Claude Code persistent memory helps when you do not want to re-explain the same project habits in every session. The built-in path starts with CLAUDE.md files for stable instructions and auto memory for local notes Claude Code writes from corrections, workflows, build commands, debugging insights, and preferences. This guide starts there, then covers Recall, a third-party Claude Code plugin by Raiyan Yahya that writes project-local memory files.

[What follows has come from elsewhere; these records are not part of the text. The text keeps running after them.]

Variable Token : Type.
Variable Text : Token -> string.
Variable isNextOnNewLine : Token -> Token -> bool.

Local Abbreviation Dispenser := (caddyfile.Dispenser Token).
Local Abbreviation Val := (caddyfile.Val Token Text).
Local Abbreviation Next := (caddyfile.Next Token).
Local Abbreviation nextOnSameLine := (caddyfile.nextOnSameLine Token isNextOnNewLine).
Local Abbreviation NextArg := (caddyfile.NextArg Token Text isNextOnNewLine).
Local Abbreviation NextBlock := (caddyfile.NextBlock Token Text isNextOnNewLine).
Local Abbreviation subdirective := (caddyfile.subdirective Token Text isNextOnNewLine).
Local Abbreviation block := (caddyfile.block Token Text isNextOnNewLine).
Local Abbreviation directives := (caddyfile.directives Token Text isNextOnNewLine).
Local Abbreviation at_ := (dispenserAt Token).

Lemma nth_error_middle (pre : list Token) (cur : Token) (post : list Token) :
  nth_error (pre ++ cur :: post) (List.length pre) = Some cur.
Proof. by rewrite nth_error_app2, Nat.sub_diag by lia. Qed.

Lemma len_middle (pre : list Token) (cur : Token) (post : list Token) :
  GoSlice.len (pre ++ cur :: post)
  = Z.of_nat (List.length pre) + 1 + Z.of_nat (List.length post).
Proof. unfold GoSlice.len. rewrite length_app. cbn [List.length]. lia. Qed.

(** Moving one token to the right. *)
Lemma at_step (pre : list Token) (cur nxt : Token) (post : list Token) (n : Z) :
  caddyfile.mkDispenser Token (pre ++ cur :: nxt :: post)
    (Z.of_nat (List.length pre) + 1) n
  = at_ (pre ++ [cur]) nxt post n.
Proof.
  unfold dispenserAt. rewrite <- app_assoc, length_app. cbn [List.length app].
  f_equal. lia.
Qed.
(** X16. The prompt only concatenates: a request whose data context
    contains the question label, and a request whose message contains it,
    can build the same content sequence, so the receiver cannot tell
    where the data context ends. *)
Theorem X16_prompt_fields_not_delimited (h : list (gmap string json))
    (mdl a b c : string) :
  build_contents
    {| message := c; history := h;
       data_context := a +:+ QUESTION_MARK +:+ b; model := mdl |}
  = build_contents
      {| message := b +:+ QUESTION_MARK +:+ c; history := h;
         data_context := a; model := mdl |}.
Proof.
  unfold build_contents, prompt. simpl.
  destruct (history_loop [] h) as [e|units]; simpl; [done|].
  do 6 f_equal.
  unfold QUESTION_MARK. by rewrite !append_assoc.
Qed.

(** * The further properties at the sample inputs *)

Lemma X8_run_without_client_witness :
  world (serve sample.message_of sample.answers sample.pick
           (startup None None sample.w0) sample.run).1
  = sample.w0.
Proof.
  apply (X8_run_without_client sample.message_of sample.answers sample.pick sample.run
           (startup None None sample.w0)).
  reflexivity.
Defined.

Lemma X10_list_unchanged_without_create_witness :
  db (serve sample.message_of sample.answers sample.pick sample.app0 sample.quiet_run).1
  = db sample.app0.
Proof.
  apply (X10_list_unchanged_without_create sample.message_of sample.answers sample.pick
           sample.quiet_run sample.app0).
  repeat constructor.
Defined.

Lemma sample_pick_unused : draws_unused sample.pick.
Proof.
  intros ids Hin. unfold sample.pick in Hin.
  assert (1 + foldr Z.max 0 ids ∈ 0 :: ids) as Hin' by (by right).
  apply foldr_max_ge in Hin'. lia.
Defined.


Lemma X2_ids_from_empty_store_witness :
  (create_all sample.five (init_db None)
     [(10, sample.record); (20, sample.record)]).2
  = [Saved 1; Saved 2].
Proof.
  apply (X2_ids_from_empty_store sample.five
           [(10, sample.record); (20, sample.record)]).
  vm_compute. discriminate.
Defined.

(** C8 as first stated fails: on a table that holds the largest key,
    the store draws the next key at random among the unused ones, here
    5, which is not larger than the key already stored. *)
Lemma C8_counterexample :
  ¬ (∀ random_rowid table inputs,
       ∃ new,
         (create_all random_rowid table inputs).1 = table ++ new
         ∧ (create_all random_rowid table inputs).2 = Saved ∘ id <$> new
         ∧ length new = length inputs
         ∧ Forall (λ r', Forall (λ r, id r < id r') table) new
         ∧ StronglySorted (λ a b, id a < id b) new).
Proof.
  intros H.
  destruct (H sample.five sample.full_table [(1000, sample.record)])
    as (new & Hdb & _ & _ & Hgt & _).
  vm_compute in Hdb. injection Hdb as <-.
  apply Forall_inv, Forall_inv in Hgt.
  vm_compute in Hgt. discriminate Hgt.
Qed.

Lemma C8_ids_stable_and_increasing_witness :
  ∃ new,
    (create_all sample.five [] [(10, sample.record); (20, sample.record)]).1
    = new
    ∧ StronglySorted (λ a b, id a < id b) new.
Proof.
  destruct (C8_ids_stable_and_increasing sample.five []
              [(10, sample.record); (20, sample.record)])
    as (new & Hdb & _ & _ & Hmono).
  exists new. split; [exact Hdb|].
  apply Hmono. split; [vm_compute; discriminate|constructor].
Defined.

Lemma C9_records_never_change_witness :
  ∃ r,
    db (handle sample.message_of sample.answers sample.pick 1000 sample.app0
          (POST_records sample.body)).1 = db sample.app0 ++ [r]
    ∧ id r ∉ id <$> db sample.app0.
Proof.
  destruct (proj1 (C9_records_never_change sample.message_of sample.answers
                     sample.pick sample.app0) 1000 (POST_records sample.body))
    as [Hsame|(body & r & _ & Hdb & Hid)].
  - vm_compute in Hsame. discriminate.
  - exists r. split; [exact Hdb|]. apply Hid. exact sample_pick_unused.
Defined.

Lemma sample_other_key : "id" ∉ create_keys.
Proof.
  unfold create_keys. rewrite !not_elem_of_cons.
  repeat split; try done. apply not_elem_of_nil.
Defined.

Lemma X13_create_ignores_other_keys_witness :
  handle sample.message_of sample.answers sample.pick 1000 sample.app0
    (POST_records (JObj (<["id" := JInt 99]> {["filename" := JStr "a.csv"]})))
  = handle sample.message_of sample.answers sample.pick 1000 sample.app0
      (POST_records (JObj {["filename" := JStr "a.csv"]})).
Proof.
  apply (X13_create_ignores_other_keys sample.message_of sample.answers sample.pick 1000
           sample.app0 {["filename" := JStr "a.csv"]} "id" (JInt 99)).
  exact sample_other_key.
Defined.

Lemma X15_created_record_stays_listed_witness :
  ∃ r l,
    (handle sample.message_of sample.answers sample.pick 5000
       (serve sample.message_of sample.answers sample.pick
          (handle sample.message_of sample.answers sample.pick 1000 sample.app0
             (POST_records sample.body)).1 sample.run).1 GET_records).2
    = Records l
    ∧ r ∈ l ∧ models.filename r = "a.csv" ∧ timestamp r = 1000.
Proof.
  destruct (X15_created_record_stays_listed sample.message_of sample.answers sample.pick
              1000 5000 sample.app0 sample.body sample.record sample.run)
    as (r & l & _ & Hl & Hr & Hf & _ & _ & _ & Ht).
  - vm_compute. reflexivity.
  - exists r, l. repeat split; assumption.
Defined.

Recall is not official Anthropic tooling. There is also a separate Recall web-app MCP server for hosted Recall knowledge bases, and the MCP section below explains when that path fits.
Quick comparison: Claude Code memory options
What Claude Code remembers by default
Claude Code sessions start with a fresh context window, and memory systems load at the start of a conversation. Treat memory as context, not hard enforcement.
Use CLAUDE.md for stable project instructions
Use CLAUDE.md for persistent instructions you want Claude Code to see across sessions. Anthropic documents project instruction files at ./CLAUDE.md and ./.claude/CLAUDE.md.
Claude Code reads CLAUDE.md, not AGENTS.md. If you already have an AGENTS.md, CLAUDE.md can import it with @path/to/file. For modular rules, .claude/rules/ can hold instruction files, including path-scoped rules.
# Project instructions
- Run tests with npm test.
- Keep generated memory files out of git.
- Prefer existing helper functions before adding new utilities.
Use auto memory for learned local notes
Claude Code auto memory is built in. It requires Claude Code v2.1.59 or later and is on by default unless toggled with /memory, settings, or CLAUDE_CODE_DISABLE_AUTO_MEMORY=1.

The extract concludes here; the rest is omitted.